Four randomised controlled trials (including a number of UK centres) in patients who fall within the diagnostic category of ALS have compared riluzole with placebo (a total of 1,477 individuals). Three trials used riluzole at 100 mg/day and one used doses of 50, 100 and 200 mg/day. Individuals were under 75 years, had a forced vital capacity (FVC) greater than or equal to 60% in 3 trials, with 2 of these also excluding patients who had suffered from MND for more than 5 years. The fourth trial recruited individuals who were older or who had a greater duration of disease (older than 5 years) or who had an FVC less than 60%.


All trials used tracheostomy-free survival as a primary outcome. Most individuals (in all 4 trials) were prevalent, rather than incident cases.


The assessment report reviewed the results from all 4 of the trials identified and reported riluzole to be associated with a relative reduction in hazard ratio for tracheostomy-free survival at 18 months of 17% (hazard ratio of 0.88, 95% confidence interval 0.75 to 1.02). There was some evidence of heterogeneity across the results of these 4 trials.


When data on functional status were combined, a small reduction in the rate of deterioration of functional status was observed, although the statistical methods used to calculate changes were questionable. Furthermore it is not clear whether the estimated differences obtained using these methods were clinically significant.
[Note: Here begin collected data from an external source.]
(** ** Properties *)

(** C40: the parser of compatibility strings on every string.  When it has a
    hyphen, or has no comma, the result is the reference reading: vendor before
    the last comma, version after the last hyphen of the rest when that text is
    a version, and everything else is the type; a number that does not fit an
    [int] makes both throw.  A string with neither comma nor hyphen is thus a
    type, although the comment of that branch calls it a vendor.  A string with
    a comma and no hyphen gets the right vendor and a wrong type: the single
    character whose code is the position after the comma. *)
Theorem comp_spec_parse_reference s :
  size s < npos ->
  (HYPHEN ∈ chars s \/ COMMA ∉ chars s -> hwio_comp_spec_of_str s = compat_ref s) /\
  (HYPHEN ∉ chars s -> COMMA ∉ chars s ->
    hwio_comp_spec_of_str s = Ret (make_spec "" s default_version)) /\
  (forall vendor type, s = (vendor +:+ "," +:+ type)%string -> COMMA ∉ chars type -> HYPHEN ∉ chars s ->
    hwio_comp_spec_of_str s =
    Ret (CompSpec "" vendor (String (byte_of_Z (size vendor + 1)) "") default_version)).
Proof.
  intros Hs. split_and!.
  - intros Hc. by apply comp_spec_parse_compat.
  - intros Hh Hc. rewrite comp_spec_parse_compat by (try done; by right).
    by apply compat_ref_plain; apply last_index_None.
  - intros vendor type -> Hc Hh. rewrite !chars_app in Hh. apply comp_spec_vendor_type_only; [done|set_solver..|done].
Qed.

(** A vendor, a type without comma and a version without wildcards, written
    as [<vendor>,<type>-<version>], are parsed back unchanged. *)
Theorem comp_spec_roundtrip vendor type v :
  COMMA ∉ chars type ->
  0 <= major v <= INT_MAX -> 0 <= minor v <= INT_MAX -> 0 <= subminor v <= INT_MAX ->
  size (vendor +:+ "," +:+ type +:+ "-" +:+ version_to_str v) < npos ->
  hwio_comp_spec_of_str (vendor +:+ "," +:+ type +:+ "-" +:+ version_to_str v) =
  Ret (make_spec vendor type v).
Proof.
  intros Hc Hj Hn Hm Hs.
  pose proof (version_to_str_parses v Hj Hn Hm) as (m1 & m2 & m4 & Hvm & Hrt).
  pose proof (version_match_chars COMMA _ _ _ _ Hvm) as Hvc.
  pose proof (version_match_chars HYPHEN _ _ _ _ Hvm) as Hvh.
  set (s := vendor +:+ _) in *.
  assert (chars s = chars vendor ++ COMMA :: chars type ++ HYPHEN :: chars (version_to_str v))
    as Hl by (unfold s; by rewrite !chars_app).
  assert (COMMA ∉ chars type ++ HYPHEN :: chars (version_to_str v)) as Hnc by set_solver.
  rewrite comp_spec_parse_compat by (try done; left; rewrite Hl; set_solver).
  unfold compat_ref. rewrite Hl, split_last_app by done. cbn [from_option id].
  rewrite split_last_app by set_solver.
  by rewrite !of_chars_chars, Hrt.
Qed.

(** Two names are compatible when one of them is missing or they are equal. *)
Definition wild (a b : string) : Prop := a = ""%string \/ b = ""%string \/ a = b.

Lemma wild_test a b :
  bool_decide (a <> ""%string) && bool_decide (b <> ""%string) && bool_decide (a <> b) = false <->
  wild a b.
Proof. unfold wild. repeat case_bool_decide; cbn; naive_solver. Qed.

Lemma comp_spec_eq_iff this other :
  comp_spec_eq this other = true <->
  (cs_name this <> ""%string /\ cs_name other <> ""%string /\ cs_name this = cs_name other) \/
  ((cs_name this = ""%string \/ cs_name other = ""%string) /\
   wild (cs_vendor this) (cs_vendor other) /\ wild (cs_type this) (cs_type other) /\
   version_matches (cs_version this) (cs_version other) = true).
Proof.
  rewrite <-!wild_test. unfold comp_spec_eq.
  destruct (bool_decide (cs_name this <> ""%string) && bool_decide (cs_name other <> ""%string)) eqn:En.
  - apply andb_true_iff in En as [H1%bool_decide_eq_true H2%bool_decide_eq_true].
    rewrite bool_decide_eq_true. naive_solver.
  - apply andb_false_iff in En as [En|En]; apply bool_decide_eq_false, dec_stable in En;
      repeat match goal with |- context [if ?b then _ else _] => destruct b end; naive_solver.
Qed.

(** [operator==] of specifications: two named ones match by name alone;
    otherwise vendor and type match when missing or equal and the version
    matches field by field with the right operand as the pattern.  The relation
    is reflexive, and the empty specification as the pattern matches all. *)
Theorem comp_spec_match_correct this other :
  (comp_spec_eq this other = true <->
   (cs_name this <> ""%string /\ cs_name other <> ""%string /\ cs_name this = cs_name other) \/
   ((cs_name this = ""%string \/ cs_name other = ""%string) /\
    wild (cs_vendor this) (cs_vendor other) /\ wild (cs_type this) (cs_type other) /\
    version_matches (cs_version this) (cs_version other) = true)) /\
  comp_spec_eq this this = true /\ comp_spec_eq this empty_spec = true.
Proof.
  split; [apply comp_spec_eq_iff|]. rewrite !comp_spec_eq_iff, !version_matches_iff.
  unfold wild. cbn. destruct (decide (cs_name this = ""%string)); naive_solver.
Qed.
(* ===== verification/Device.v ===== *)
(** * ihwio_dev: the device interface and its block transfers

    Models [src/device/ihwio_dev.h].  [RegAccess] is the part of the interface
    every device class implements (the fixed-width register accesses), [IDev]
    adds the virtual methods clients of a device call.  The default [read],
    [write] and [memset] of the base class are defined from the register
    accesses; they are proved correct for every device that satisfies
    [ByteDevice], the contract of a byte-addressable register file.

    [W] is the state device objects live in and [D] the pointers to them. *)

From Stdlib Require Import ZArith Lia Ascii String.
From stdpp Require Import base tactics list numbers strings gmap fin_maps.
From S2P Require Import Prelude CxxString Version CompSpec.

(** The pure virtual accesses of [ihwio_dev]; values are unsigned integers. *)
Class RegAccess (W D : Type) := {
  read8 : D -> Z -> ST W Z;
  read32 : D -> Z -> ST W Z;
  read64 : D -> Z -> ST W Z;
  write8 : D -> Z -> Z -> ST W unit;
  write32 : D -> Z -> Z -> ST W unit;
  write64 : D -> Z -> Z -> ST W unit
}.

(** The virtual methods of [ihwio_dev] other code calls.  [dev_read] appends
    the bytes it stores through [dst] to the second component of its state, so
    the bytes stored before an exception are kept. *)
Class IDev (W D : Type) := {
  dev_eq_dec :: EqDecision D;
  get_spec : W -> D -> list hwio_comp_spec;
  dev_name : W -> D -> string;
  attach : D -> ST W unit;
  dev_read : D -> Z -> nat -> ST (W * list byte) unit;
  dev_memset : D -> Z -> Z -> nat -> ST W unit;
  dev_write : D -> Z -> list byte -> ST W unit
}.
There was little evidence of a difference in adverse events between riluzole and placebo.


There is strong clinical support for the use of riluzole in forms of MND other than ALS but the current licensed indications limit its use to ALS alone. The inclusion criteria for the published clinical trials has been restricted to a diagnosis of the ALS form of MND alone.
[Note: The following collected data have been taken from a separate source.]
(* ===== verification/DevicetreeTest.v ===== *)
(** * A concrete device tree, and the witnesses of its properties

    Two serial ports below a bus, and a directory whose ["reg"] has the size
    of a 64-bit system. *)

From Stdlib Require Import ZArith Lia Ascii String.
From stdpp Require Import base tactics list sorting numbers strings gmap fin_maps.
From S2P Require Import Prelude CxxString Version CompSpec Device Mmap Bus Devicetree DevicetreeSpec.

Module TestTree.
Import TestMachine.

Definition not_after (cmp : hwio_device_mmap -> hwio_device_mmap -> bool) (a b : hwio_device_mmap) : Prop :=
  cmp b a = false.

#[export] Instance not_after_dec cmp : RelDecision (not_after cmp).
Proof. intros a b. unfold not_after. apply _. Defined.

#[export] Program Instance merge_std_sort : StdSort :=
  {| std_sort cmp l := merge_sort (not_after cmp) l |}.
Next Obligation. intros cmp l. apply merge_sort_Permutation. Qed.
Next Obligation.
  intros cmp l [Hirr Hasym Hbtw]. apply StronglySorted_merge_sort; unfold not_after.
  - intros a b c Hab Hbc. destruct (cmp c a) eqn:E; [|done]. destruct (Hbtw c a b E); congruence.
  - intros a b. destruct (cmp b a) eqn:E; [right; by apply Hasym|by left].
Qed.

Definition uart : string := "xlnx,xps-uartlite-1.1.97".

(** The directories and the files by their paths. *)
Definition test_dirs : list (string * list string) :=
  [("/dt", [".."; "."; "model"; "plb@0"; "memory@0"]);
   ("/dt/plb@0", ["."; ".."; "serial@88000000"; "serial@84000000"]);
   ("/dt/plb@0/serial@88000000", ["."; ".."; "compatible"; "reg"]);
   ("/dt/plb@0/serial@84000000", ["."; ".."; "reg"; "clock"; "compatible"]);
   ("/dt/memory@0", ["."; ".."; "reg"])]%string.

Definition reg_file (base sz : Z) : list byte := be32 base ++ be32 sz.

Definition test_files : list (string * list byte) :=
  [("/dt/model", chars "test");
   ("/dt/plb@0/serial@88000000/compatible", compat_file [uart; "simple-bus"]);
   ("/dt/plb@0/serial@88000000/reg", reg_file 2281701376 65536);
   ("/dt/plb@0/serial@84000000/compatible", compat_file [uart]);
   ("/dt/plb@0/serial@84000000/clock", [NUL]);
   ("/dt/plb@0/serial@84000000/reg", reg_file 2214592512 65536);
   ("/dt/memory@0/reg", compat_file [uart; uart])]%string.

Definition find_path {A} (l : list (string * A)) (p : string) : option A :=
  snd <$> List.find (fun e => bool_decide (e.1 = p)) l.

#[export] Instance test_fs : FileSystem := {|
  fs_stat p :=
    match find_path test_dirs p, find_path test_files p with
    | Some _, _ => Some S_IFDIR
    | None, Some _ => Some S_IFREG
    | None, None => None
    end;
  fs_opendir p := find_path test_dirs p;
  fs_fopen p := Some <$> find_path test_files p
|}.

Definition serial (name : string) : dtree :=
  DTree name (default [] (find_path test_dirs ("/dt/plb@0/" +:+ name))) [].

Definition test_tree : dtree :=
  DTree "/dt" (default [] (find_path test_dirs "/dt"))
    [DTree "plb@0" (default [] (find_path test_dirs "/dt/plb@0"))
       [serial "serial@88000000"; serial "serial@84000000"];
     DTree "memory@0" (default [] (find_path test_dirs "/dt/memory@0")) []].

Definition test_specs : list hwio_comp_spec :=
  [make_spec "xlnx" "xps-uartlite" (Version 1 1 97)].

Definition serial_dev (name : string) (specs : list hwio_comp_spec) (base : Z) : hwio_device_mmap :=
  set_dev_name name (new_mmap_device specs base 65536 "/dev/mem").

Definition bus_spec : hwio_comp_spec := make_spec "" "simple-bus" default_version.

(** The devices in the order of the walk. *)
Definition test_devices : list hwio_device_mmap :=
  [serial_dev "serial@88000000" (test_specs ++ [bus_spec]) 2281701376;
   serial_dev "serial@84000000" test_specs 2214592512].

Lemma devicetree_walk_correct_witness :
  exists devs, hwio_bus_devicetree 15 "/dt" "/dev/mem" = Ret devs /\ devs ≡ₚ test_devices /\
    StronglySorted (fun a b => on_bus_base_addr a <= on_bus_base_addr b) devs.
Proof.
  apply (devicetree_walk_correct 15 "/dt" "/dev/mem" test_tree test_devices).
  - reflexivity.
  - vm_compute. repeat split.
  - vm_compute. reflexivity.
  - apply Nat.leb_le. reflexivity.
Defined.

Example devicetree_walk_sorted : hwio_bus_devicetree 15 "/dt" "/dev/mem" = Ret (rev test_devices).
Proof. vm_compute. reflexivity. Qed.

Lemma uart_parsed : hwio_comp_spec_of_str uart = Ret (make_spec "xlnx" "xps-uartlite" (Version 1 1 97)).
Proof. vm_compute. reflexivity. Qed.

Lemma uart_no_nul : no_nul uart.
Proof. apply (bool_decide_unpack _). vm_compute. exact I. Qed.

Definition serial_path : list string := ["serial@84000000"; "plb@0"; "/dt"]%string.

Lemma serial_files : device_files serial_path (be32 2214592512 ++ be32 65536) [uart] test_specs.
Proof.
  split.
  - vm_compute. reflexivity.
  - vm_compute. reflexivity.
  - vm_compute. reflexivity.
  - vm_compute. reflexivity.
  - constructor; [apply uart_no_nul|constructor].
  - constructor; [apply uart_parsed|constructor].
Qed.

Lemma dev_from_dir_correct_witness :
  let names := ["."; ".."; "reg"; "clock"; "compatible"]%string in
  dev_from_dir "/dev/mem" serial_path (Dir names []) =
    (Ret (Some (serial_dev "serial@84000000" test_specs 2214592512)), Dir names names).
Proof.
  intros names.
  refine (eq_trans (dev_from_dir_correct "/dev/mem" "serial@84000000" "plb@0" ["/dt"%string] names []
    (be32 2214592512 ++ be32 65536) [uart] test_specs serial_files _ _ _) _).
  - apply (bool_decide_unpack _). vm_compute. exact I.
  - apply (bool_decide_unpack _). vm_compute. exact I.
  - apply (bool_decide_unpack _). vm_compute. exact I.
  - reflexivity.
Defined.
End TestTree.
Current estimates of the cost-effectiveness of riluzole must be viewed cautiously. Some of the key remaining uncertainties on benefits for the economic analysis concern the disease stage(s) in which the survival gain is experienced, the quality of life utility weights for ALS health states and the mean gain in life expectancy for individuals who take riluzole. Estimates from the 2 fully published trials suggest a gain in median tracheostomy-free survival time of 2 to 4 months. It is clear that riluzole is associated with a net increase in costs to the health service, though the magnitude of the increase is difficult to predict accurately.


Using a published Markov model and 18‑month trial follow-up data, the manufacturer's submission provided a base-case cost per quality-adjusted life year (cost/QALY) estimate of £18,000 to £29,000 for riluzole. Based on a re-analysis of this Markov model using an alternative, more conservative estimate of time-dependant probabilities, the assessment report derived discounted cost per QALY estimates for riluzole of between approximately £34,000 to £43,500. These later estimates are consistent with the results obtained by the assessment report authors when using Weibull and Gompertz models to extrapolate survival over time.
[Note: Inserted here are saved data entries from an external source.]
(* ===== verification/OwningBus.v ===== *)
(** * Buses that own their devices

    The device tree bus and the JSON bus create their memory-mapped devices,
    look devices up among them, and delete them in their destructors
    ([hwio_bus_devicetree.cpp], [hwio_bus_json.cpp]). *)

From Stdlib Require Import ZArith Lia Ascii String.
From stdpp Require Import base tactics list numbers strings gmap fin_maps.
From S2P Require Import Prelude CxxString Version CompSpec Device Mmap Bus Devicetree Json.

Section owning.
Context {OS : Posix}.
Implicit Types (w : MmapWorld).

(** The devices of a bus, as pointers. *)
Record owning_bus := OwningBus { ob_devices : list nat }.

(** The constructors: from a device tree, from a JSON file. *)
Definition new_owning_bus (devs : outcome (list hwio_device_mmap)) : ST MmapWorld owning_bus :=
  st_lift devs ≫= fun ds => st_mapM new_dev ds ≫= fun ptrs => mret (OwningBus ptrs).

Definition new_bus_devicetree {FS : FileSystem} {SO : StdSort} (fuel : nat) (device_tree_path mem_path : string) :
    ST MmapWorld owning_bus := new_owning_bus (hwio_bus_devicetree fuel device_tree_path mem_path).

Definition new_bus_json `{!JsonFiles} (file_name : string) : ST MmapWorld owning_bus :=
  new_owning_bus (hwio_bus_json file_name).

(** [hwio_bus_devicetree::find_devices], which copies the list first. *)
Definition devicetree_find_devices (b : owning_bus) (spec : list hwio_comp_spec) : ST MmapWorld (list nat) :=
  fun w => (Ret (filter_device_by_spec w (foldl (fun devs d => devs ++ [d]) [] (ob_devices b)) spec), w).

(** [hwio_bus_json::find_devices] *)
Definition json_find_devices (b : owning_bus) (spec : list hwio_comp_spec) : ST MmapWorld (list nat) :=
  fun w => (Ret (filter_device_by_spec w (ob_devices b) spec), w).

(** [~hwio_bus_devicetree], [~hwio_bus_json] *)
Definition delete_owning_bus (b : owning_bus) : ST MmapWorld unit := st_iter delete_dev (ob_devices b).

#[export] Instance json_bus : IBus MmapWorld nat owning_bus := {| find_devices := json_find_devices |}.

(** ** Properties *)

(** The two lookups are the same function. *)
Lemma devicetree_find_json b spec w : devicetree_find_devices b spec w = json_find_devices b spec w.
Proof.
  unfold devicetree_find_devices, json_find_devices. do 3 f_equal.
  assert (forall (l acc : list nat), foldl (fun devs d => devs ++ [d]) acc l = acc ++ l) as E; [|by rewrite E].
  induction l as [|d l IH]; intros acc; cbn; [by rewrite app_nil_r|]. by rewrite IH, <-app_assoc.
Qed.

(** The new objects are distinct, were not in use and hold the devices. *)
Lemma new_devs_run ds w : exists ptrs w',
  st_mapM new_dev ds w = (Ret ptrs, w') /\ mw_mem w' = mw_mem w /\ NoDup ptrs /\
  Forall2 (fun p d => mw_devs w' !! p = Some d) ptrs ds /\
  (forall p, p ∈ ptrs -> mw_devs w !! p = None) /\
  (forall p, p ∉ ptrs -> mw_devs w' !! p = mw_devs w !! p).
Proof.
  revert w. induction ds as [|d ds IH]; intros w.
  - exists [], w. split_and!; [done|done|constructor|constructor|by intros p ?%not_elem_of_nil|done].
  - cbn [st_mapM]. set (p := fresh (dom (mw_devs w))).
    set (w1 := MWorld (mw_mem w) (<[p := d]> (mw_devs w))).
    assert (mw_devs w !! p = None) as Hp by apply not_elem_of_dom, is_fresh.
    destruct (IH w1) as (ptrs & w' & Hrun & Hmem & Hnd & Hall & Hnew & Hold).
    assert (p ∉ ptrs) as Hp'.
    { intros Hin. specialize (Hnew p Hin). unfold w1 in Hnew. cbn in Hnew. by rewrite lookup_insert_eq in Hnew. }
    exists (p :: ptrs), w'. split_and!; [|done|by constructor| | |].
    + erewrite (st_bind_ret (new_dev d)) by done. by rewrite (st_bind_ret _ _ _ _ _ Hrun).
    + constructor; [|done]. rewrite Hold by done. unfold w1. cbn. by rewrite lookup_insert_eq.
    + intros q [->|Hq]%elem_of_cons; [done|]. specialize (Hnew q Hq). unfold w1 in Hnew. cbn in Hnew.
      destruct (decide (q = p)) as [->|]; [by rewrite lookup_insert_eq in Hnew|]. by rewrite lookup_insert_ne in Hnew.
    + intros q [Hne Hq]%not_elem_of_cons. rewrite Hold by done. unfold w1. cbn. by rewrite lookup_insert_ne.
Qed.

(** Deleting distinct live objects succeeds and leaves the others. *)
Lemma delete_devs_run ptrs w :
  NoDup ptrs -> (forall p, p ∈ ptrs -> is_Some (mw_devs w !! p)) -> exists w',
  st_iter delete_dev ptrs w = (Ret tt, w') /\ mw_mem w' = mw_mem w /\
  forall p, mw_devs w' !! p = if decide (p ∈ ptrs) then None else mw_devs w !! p.
Proof.
  intros Hnd. revert w. induction Hnd as [|p ptrs Hp _ IH]; intros w Hlive.
  - exists w. split_and!; [done|done|]. intros q. by rewrite decide_False by apply not_elem_of_nil.
  - destruct (Hlive p ltac:(left)) as [dev Hdev]. set (w1 := MWorld (mw_mem w) (delete p (mw_devs w))).
    destruct (IH w1) as (w' & Hrun & Hmem & Hall).
    { intros q Hq. unfold w1. cbn. rewrite lookup_delete_ne by (intros ->; done). apply Hlive. by right. }
    exists w'. split_and!; [|done|].
    + cbn [st_iter]. erewrite st_bind_ret; [exact Hrun|].
      unfold delete_dev. erewrite st_bind_ret. 2:{ unfold get_dev. by rewrite Hdev. }
      done.
    + intros q. rewrite Hall. unfold w1. cbn. destruct (decide (q = p)) as [->|Hne].
      * rewrite lookup_delete_eq, (decide_True (P := p ∈ p :: ptrs)) by left. by case_decide.
      * rewrite lookup_delete_ne by done. apply decide_ext. rewrite elem_of_cons. naive_solver.
Qed.

(** A bus that was built from devices finds, for a query, those that
    match one of its specifications, in the order of the bus, as objects that
    were not in use before; its destructor leaves the world as it was. *)
Theorem owning_bus_correct ds w :
  exists b w', new_owning_bus (Ret ds) w = (Ret b, w') /\
    Forall2 (fun p d => mw_devs w !! p = None /\ mw_devs w' !! p = Some d) (ob_devices b) ds /\
    (forall spec, find_devices b spec w' =
       (Ret (filter (device_matches w' spec) (ob_devices b)), w')) /\
    (forall p, is_Some (mw_devs w !! p) -> mw_devs w' !! p = mw_devs w !! p) /\
    delete_owning_bus b w' = (Ret tt, w).
Proof.
  destruct (new_devs_run ds w) as (ptrs & w' & Hrun & Hmem & Hnd & Hall & Hnew & Hold).
  assert (forall p, p ∈ ptrs -> is_Some (mw_devs w' !! p)) as Hlive.
  { intros p [i Hi]%list_elem_of_lookup. destruct (Forall2_lookup_l _ _ _ _ _ Hall Hi) as (d & _ & Hd). by exists d. }
  destruct (delete_devs_run ptrs w' Hnd Hlive) as (w2 & Hdel & Hmem2 & Hall2).
  exists (OwningBus ptrs), w'. split_and!.
  - unfold new_owning_bus. erewrite (st_bind_ret (st_lift (Ret ds))) by done. by rewrite (st_bind_ret _ _ _ _ _ Hrun).
  - cbn [ob_devices]. eapply Forall2_impl; [|intros p d H; exact H].
    apply Forall2_same_length_lookup. split; [by eapply Forall2_length|].
    intros i p d Hp Hd. split; [|by apply (Forall2_lookup_lr _ _ _ _ _ _ Hall Hp Hd)].
    apply Hnew. by eapply list_elem_of_lookup_2.
  - intros spec. cbn [find_devices json_bus]. unfold json_find_devices. by rewrite filter_device_by_spec_filter.
  - intros p [d Hd]. apply Hold. intros Hin. specialize (Hnew p Hin). by rewrite Hd in Hnew.
  - unfold delete_owning_bus. cbn [ob_devices]. rewrite Hdel. f_equal.
    destruct w as [m devs], w2 as [m2 devs2]. cbn in *. f_equal; [by rewrite Hmem2, Hmem|].
    apply map_eq. intros p. rewrite Hall2. case_decide as Hp; [by rewrite Hnew|by apply Hold].
Qed.
End owning.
The appraisal committee considered the evidence of the clinical and cost effectiveness of this technology by reference to the Directions to the Institute issued by the Secretary of State. The Committee took account of the severity and relatively short life span of people with ALS and in particular, as directly reported to it, of the values which patients place on the extension of tracheostomy-free survival time. With these considerations in mind, the committee considered that the net increase in cost for the NHS of the use of riluzole in this indication was reasonable when set against the benefit, assessed as extended months of an acceptable (to patients) quality of life.


The documentation and opinion available to the appraisals committee is set out in appendix B.